_Study material_:

(* ===== verification/Planner.v ===== *)
(** The context planner: packages/context/src/planner.ts.

    A turn's context is chosen from items that compete for a budget of tokens.
    Fixed items are chosen first, then the candidates in the order of their rank;
    an item that is too long may be cut to the longest part of it that fits. *)

From Stdlib Require Import ZArith NArith Lia Ascii ZifyBool.
From stdpp Require Import base strings list sorting.
From S2P Require Import Prelude JsNumber JsDecimal JsText JsCollections OcfValue Paths Git.

Open Scope string_scope.
Open Scope list_scope.
Open Scope Z_scope.

(** ** Data *)

(** Source: packages/context/src/planner.ts:22-36 [ContextItem]. *)
Record ContextItem := {
  ci_id : text;
  ci_source : text;
  ci_content : text;
  ci_priority : option num;
  ci_relevance : option num;
  ci_required : option bool;
  ci_allowTruncate : option bool;
  ci_maxTokens : option num }.

(** Source: packages/context/src/planner.ts:38-46 [ContextPlanInput]. *)
Record ContextPlanInput := {
  cpi_budgetTokens : num;
  cpi_fixed : list ContextItem;
  cpi_candidates : list ContextItem;
  cpi_items : list ContextItem }.

(** Source: packages/context/src/planner.ts:48-58 [PlannedContextItem]. *)
Record PlannedContextItem := {
  pi_id : text;
  pi_source : text;
  pi_content : text;
  pi_rendered : text;
  pi_estimatedTokens : Z;
  pi_priority : num;
  pi_relevance : num;
  pi_required : bool;
  pi_truncated : bool }.

Inductive omission_reason : Type := budget_exhausted | item_too_large.

(** Source: packages/context/src/planner.ts:60-64 [OmittedContextItem]. *)
Record OmittedContextItem := {
  oi_id : text;
  oi_source : text;
  oi_reason : omission_reason }.

(** Source: packages/context/src/planner.ts:66-72 [ContextPlan]. *)
Record ContextPlan := {
  cp_budgetTokens : Z;
  cp_usedTokens : Z;
  cp_text : text;
  cp_selected : list PlannedContextItem;
  cp_omitted : list OmittedContextItem }.

(** Source: packages/context/src/planner.ts:74-83 [NormalizedItem]. *)
Record NormalizedItem := {
  ni_id : text;
  ni_source : text;
  ni_content : text;
  ni_priority : num;
  ni_relevance : num;
  ni_required : bool;
  ni_allowTruncate : bool;
  ni_maxTokens : option Z }.

(** The [TypeError]s of the planner, by their messages. *)
Inductive context_fault : Type := ContextTypeError (message : text).

Definition half : num := Fin (one_units / 2).

(** ** Normalisation *)

(** Source: packages/context/src/planner.ts:85-99 [sourceWeight]. *)
Definition sourceWeight : list (text * Z) :=
  [(txt "mission", 10); (txt "goal", 9); (txt "policy", 9); (txt "task", 8); (txt "run_state", 7);
   (txt "validation", 6); (txt "file", 5); (txt "git", 5); (txt "lsp", 5); (txt "semantic", 4);
   (txt "memory", 4); (txt "repo_map", 3); (txt "tool_history", 2)].

(** A safe integer is returned as one.
    Source: packages/context/src/planner.ts:101-105 [validateBudget]. *)
Definition validateBudget (value : num) (label : text) : result context_fault Z :=
  if negb (isSafeInteger value) || js_lt value (ofZ 0)
  then Throw (ContextTypeError (label ++ txt " must be a non-negative safe integer"))
  else Ok (toZ value).

Definition about (id : text) (rest : string) : context_fault :=
  ContextTypeError (txt "Context item " ++ id ++ txt rest).

(** Source: packages/context/src/planner.ts:107-144 [normalizeItem]. *)
Definition normalizeItem (forceRequired : bool) (item : ContextItem) : result context_fault NormalizedItem :=
  let id := ci_id item in
  let priority := default (ofZ 0) (ci_priority item) in
  let relevance := default half (ci_relevance item) in
  let required := forceRequired || default false (ci_required item) in
  _ ← throw_if (trim id === []) (ContextTypeError (txt "Context item id must not be empty"));
  _ ← throw_if (trim (ci_source item) === []) (about id " must have a source");
  _ ← throw_if (negb (isFinite priority)) (about id " priority must be finite");
  _ ← throw_if (negb (isFinite relevance) || js_lt relevance (ofZ 0) || js_lt (ofZ 1) relevance)
        (about id " relevance must be between 0 and 1");
  maxTokens ← match ci_maxTokens item with
              | None => Ok None
              | Some n => m ← validateBudget n (txt "Context item " ++ id ++ txt " maxTokens"); Ok (Some m)
              end;
  Ok {| ni_id := id; ni_source := ci_source item; ni_content := ci_content item;
        ni_priority := priority; ni_relevance := relevance; ni_required := required;
        ni_allowTruncate := default required (ci_allowTruncate item); ni_maxTokens := maxTokens |}.

(** Source: packages/context/src/planner.ts:146-150 [sourcePriority]. *)
Definition sourcePriority (source : text) : Z := default 0 (jm_get sourceWeight source).

(** Source: packages/context/src/planner.ts:152-156 [rank]. *)
Definition rank (item : NormalizedItem) : num :=
  js_add (js_add (js_mul (ni_priority item) (ofZ 100)) (js_mul (ni_relevance item) (ofZ 10)))
    (ofZ (sourcePriority (ni_source item))).

(** ** Blocks *)

(** Source: packages/context/src/planner.ts:158-162 [blockFor]. *)
Definition blockFor (item : NormalizedItem) (content : text) : text :=
  ch "[" :: ni_source item ++ ch ":" :: ni_id item ++ ch "]" :: newline :: content.

Definition separated (separator : text) (item : NormalizedItem) (content : text) : text :=
  separator ++ blockFor item content.

(** A line feed, U+2026 and [[truncated]]. *)
Definition marker : text := newline :: 8230%N :: txt "[truncated]".

(** [[...s]]: a surrogate pair is one code point. *)
Fixpoint code_points (s : text) : list text :=
  match s with
  | c :: r =>
      match r with
      | d :: r' => if is_high_surrogate c && is_low_surrogate d then [c; d] :: code_points r'
                   else [c] :: code_points r
      | [] => [[c]]
      end
  | [] => []
  end.

(** The search of the code: [selected] is the last middle that fitted. *)
Fixpoint search (fits : nat -> bool) (fuel : nat) (low high : Z) (selected : option nat) : option nat :=
  match fuel with
  | O => selected
  | S fuel =>
      if low <=? high then
        let middle := (low + high) / 2 in
        if fits (Z.to_nat middle) then search fits fuel (middle + 1) high (Some (Z.to_nat middle))
        else search fits fuel low (middle - 1) selected
      else selected
  end.

(** What is left of a content that is cut, and whether it fits. *)
Definition cut (content : text) (middle : nat) : text := concat (take middle (code_points content)) ++ marker.
Definition fits (item : NormalizedItem) (separator : text) (localBudget : Z) (content : text) : bool :=
  estimateTokens (separated separator item content) <=? localBudget.
Definition local_budget (item : NormalizedItem) (budget : Z) : Z :=
  match ni_maxTokens item with
  | None => budget
  | Some maxTokens => Z.min budget maxTokens
  end.

(** The content that fits and whether it was cut.
    Source: packages/context/src/planner.ts:164-196 [truncateToBudget]. *)
Definition truncateToBudget (item : NormalizedItem) (separator : text) (budget : Z) : option (text * bool) :=
  let localBudget := local_budget item budget in
  if fits item separator localBudget (ni_content item) then Some (ni_content item, false)
  else if negb (ni_allowTruncate item) then None
  else
    let high := length (code_points (ni_content item)) in
    match search (fun middle => fits item separator localBudget (cut (ni_content item) middle))
            (S high) 0 (Z.of_nat high) None with
    | None => None
    | Some middle => Some (cut (ni_content item) middle, true)
    end.

(** Source: packages/context/src/planner.ts:198-219 [toPlanItem]. *)
Definition toPlanItem (item : NormalizedItem) (separator : text) (remaining : Z) : option PlannedContextItem :=
  match truncateToBudget item separator remaining with
  | None => None
  | Some (content, truncated) =>
      let rendered := separated separator item content in
      let estimatedTokens := estimateTokens rendered in
      if remaining <? estimatedTokens then None
      else Some {| pi_id := ni_id item; pi_source := ni_source item; pi_content := content;
                   pi_rendered := rendered; pi_estimatedTokens := estimatedTokens;
                   pi_priority := ni_priority item; pi_relevance := ni_relevance item;
                   pi_required := ni_required item; pi_truncated := truncated |}
  end.

Definition blank_line : text := [newline; newline].

(** Source: packages/context/src/planner.ts:221-230 [omission]. *)
Definition omission (item : NormalizedItem) (remaining : Z) : OmittedContextItem :=
  let minimum := estimateTokens (blockFor item []) +
                 (if remaining =? 0 then 0 else estimateTokens blank_line) in
  {| oi_id := ni_id item; oi_source := ni_source item;
     oi_reason := if remaining <? minimum then item_too_large else budget_exhausted |}.

(** ** The plan *)

(** [number || rest]: a difference decides unless it is zero or not a number. *)
Definition unless_equal (difference : num) (rest : bool) : bool :=
  if js_lt difference (ofZ 0) then true
  else if js_lt (ofZ 0) difference then false
  else rest.

Definition concat_rendered (selected : list PlannedContextItem) : text := concat (map pi_rendered selected).

(** What has been selected and omitted, and the tokens used. *)
Record choice := {
  ch_selected : list PlannedContextItem;
  ch_omitted : list OmittedContextItem;
  ch_used : Z }.

(** Source: packages/context/src/planner.ts:262-271 [ContextPlanner.plan, choose]. *)
Definition choose (budgetTokens : Z) (st : choice) (item : NormalizedItem) : choice :=
  let separator := match ch_selected st with [] => [] | _ => blank_line end in
  match toPlanItem item separator (budgetTokens - ch_used st) with
  | None =>
      {| ch_selected := ch_selected st;
         ch_omitted := ch_omitted st ++ [omission item (budgetTokens - ch_used st)];
         ch_used := ch_used st |}
  | Some planned =>
      {| ch_selected := ch_selected st ++ [planned]; ch_omitted := ch_omitted st;
         ch_used := ch_used st + pi_estimatedTokens planned |}
  end.

(** The correction of the plan, over the selected items from the last one.
    Source: packages/context/src/planner.ts:276-287 [ContextPlanner.plan, correction]. *)
Fixpoint correct (budgetTokens : Z) (reversed : list PlannedContextItem) (omitted : list OmittedContextItem)
  : list PlannedContextItem * list OmittedContextItem :=
  match reversed with
  | [] => ([], omitted)
  | removed :: rest =>
      if budgetTokens <? estimateTokens (concat_rendered (rev reversed)) then
        correct budgetTokens rest
          (omitted ++ [{| oi_id := pi_id removed; oi_source := pi_source removed;
                          oi_reason := budget_exhausted |}])
      else (rev reversed, omitted)
  end.

(** Source: packages/context/src/planner.ts:242-247 [ContextPlanner.plan, duplicates]. *)
Fixpoint check_duplicates (identifiers : list text) (all : list NormalizedItem) : result context_fault unit :=
  match all with
  | [] => Ok tt
  | item :: rest =>
      if existsb (fun id => id === ni_id item) identifiers
      then Throw (ContextTypeError (txt "Duplicate context item id " ++ ni_id item))
      else check_duplicates (identifiers ++ [ni_id item]) rest
  end.

Section Planner.
(** [left.localeCompare(right) <= 0] *)
Context (localeCompare_le : text -> text -> bool).

(** The comparator of the fixed items is at most zero.
    Source: packages/context/src/planner.ts:249-254 [ContextPlanner.plan, fixed.sort]. *)
Definition fixed_le (left right : NormalizedItem) : bool :=
  unless_equal (js_sub (ni_priority right) (ni_priority left))
    (unless_equal (js_sub (ofZ (sourcePriority (ni_source right))) (ofZ (sourcePriority (ni_source left))))
       (localeCompare_le (ni_id left) (ni_id right))).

_Action item_: Whenever a line of the entries contains the string "default", copy that line.

_Finished exercise_:
  let priority := default (ofZ 0) (ci_priority item) in
  let relevance := default half (ci_relevance item) in
  let required := forceRequired || default false (ci_required item) in
        ni_allowTruncate := default required (ci_allowTruncate item); ni_maxTokens := maxTokens |}.
Definition sourcePriority (source : text) : Z := default 0 (jm_get sourceWeight source).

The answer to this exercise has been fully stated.